**Source material:**
****
(** The search of [depJobList] for the element of the same index; without one
    the last element stays. *)
Fixpoint same_idx (s : dstate) (arrayIdx : Z) (jpbw : Z) (pos : list listSet) : option Z :=
  j ← jobs (ms s) !! jpbw;
  if arrayIdx =? LSB_ARRAY_IDX (jobId j) then Some jpbw
  else match pos with [] => Some jpbw | c :: pos => same_idx s arrayIdx (elem c) pos end.

(** The first job a leaf looks at; [inl] is an answer without looking. *)
Definition first_job (s : dstate) (opFlag jobRec jidx : Z) (depJob : option jData) : option (Z + Z * list listSet) :=
  j ← jobs (ms s) !! jobRec;
  if negb (jNodeType j =? JGRP_NODE_ARRAY) then Some (inr (jobRec, [])) else
  l ← (if jidx =? NULL then Some [] else i ← idxs s !! jidx; Some (depJobList i));
  match l with
  | c :: _ => if negb (opFlag =? ARRAY_DEP_ONE_TO_ONE) then Some (inr (elem c, l)) else
      d ← depJob;
      let arrayIdx := LSB_ARRAY_IDX (jobId d) in
      let p := getJobData s (LSB_JOBID (jobId j) arrayIdx) in
      if negb (p =? NULL) then Some (inr (p, [])) else
      '(e, pos) ← listSetIteratorBegin (listSetIteratorAttach l);
      p ← same_idx s arrayIdx e pos; Some (inr (p, []))
  | [] => if negb (opFlag =? ARRAY_DEP_ONE_TO_ONE) then Some (inr (nextJob j, [])) else
      d ← depJob;
      let arrayIdx := LSB_ARRAY_IDX (jobId d) in
      let p := getJobData s (LSB_JOBID (jobId j) arrayIdx) in
      if negb (p =? NULL) then Some (inr (p, []))
      else if jidx =? NULL then Some (inl DP_INVALID)
      else None
  end.

Definition eval_job (s : dstate) (type opType : dptType) (exitCode opFlag jobRec jidx : Z)
    (depJob : option jData) (value : Z) : option Z :=
  if jobRec =? NULL then Some DP_INVALID else
  j ← jobs (ms s) !! jobRec;
  f ← first_job s opFlag jobRec jidx depJob;
  match f with
  | inl v => Some v
  | inr (p, ptr) =>
      job_loop (S (length ptr) + job_fuel (ms s)) s type opType exitCode opFlag jidx
        ((jNodeType j =? JGRP_NODE_ARRAY) && negb (opFlag =? ARRAY_DEP_ONE_TO_ONE)) depJob p ptr value
  end.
****
**Assigned task:** The records above are to be written out again word for word.

**Answer to this exercise:**
(** The search of [depJobList] for the element of the same index; without one
    the last element stays. *)
Fixpoint same_idx (s : dstate) (arrayIdx : Z) (jpbw : Z) (pos : list listSet) : option Z :=
  j ← jobs (ms s) !! jpbw;
  if arrayIdx =? LSB_ARRAY_IDX (jobId j) then Some jpbw
  else match pos with [] => Some jpbw | c :: pos => same_idx s arrayIdx (elem c) pos end.

(** The first job a leaf looks at; [inl] is an answer without looking. *)
Definition first_job (s : dstate) (opFlag jobRec jidx : Z) (depJob : option jData) : option (Z + Z * list listSet) :=
  j ← jobs (ms s) !! jobRec;
  if negb (jNodeType j =? JGRP_NODE_ARRAY) then Some (inr (jobRec, [])) else
  l ← (if jidx =? NULL then Some [] else i ← idxs s !! jidx; Some (depJobList i));
  match l with
  | c :: _ => if negb (opFlag =? ARRAY_DEP_ONE_TO_ONE) then Some (inr (elem c, l)) else
      d ← depJob;
      let arrayIdx := LSB_ARRAY_IDX (jobId d) in
      let p := getJobData s (LSB_JOBID (jobId j) arrayIdx) in
      if negb (p =? NULL) then Some (inr (p, [])) else
      '(e, pos) ← listSetIteratorBegin (listSetIteratorAttach l);
      p ← same_idx s arrayIdx e pos; Some (inr (p, []))
  | [] => if negb (opFlag =? ARRAY_DEP_ONE_TO_ONE) then Some (inr (nextJob j, [])) else
      d ← depJob;
      let arrayIdx := LSB_ARRAY_IDX (jobId d) in
      let p := getJobData s (LSB_JOBID (jobId j) arrayIdx) in
      if negb (p =? NULL) then Some (inr (p, []))
      else if jidx =? NULL then Some (inl DP_INVALID)
      else None
  end.

Definition eval_job (s : dstate) (type opType : dptType) (exitCode opFlag jobRec jidx : Z)
    (depJob : option jData) (value : Z) : option Z :=
  if jobRec =? NULL then Some DP_INVALID else
  j ← jobs (ms s) !! jobRec;
  f ← first_job s opFlag jobRec jidx depJob;
  match f with
  | inl v => Some v
  | inr (p, ptr) =>
      job_loop (S (length ptr) + job_fuel (ms s)) s type opType exitCode opFlag jidx
        ((jNodeType j =? JGRP_NODE_ARRAY) && negb (opFlag =? ARRAY_DEP_ONE_TO_ONE)) depJob p ptr value
  end.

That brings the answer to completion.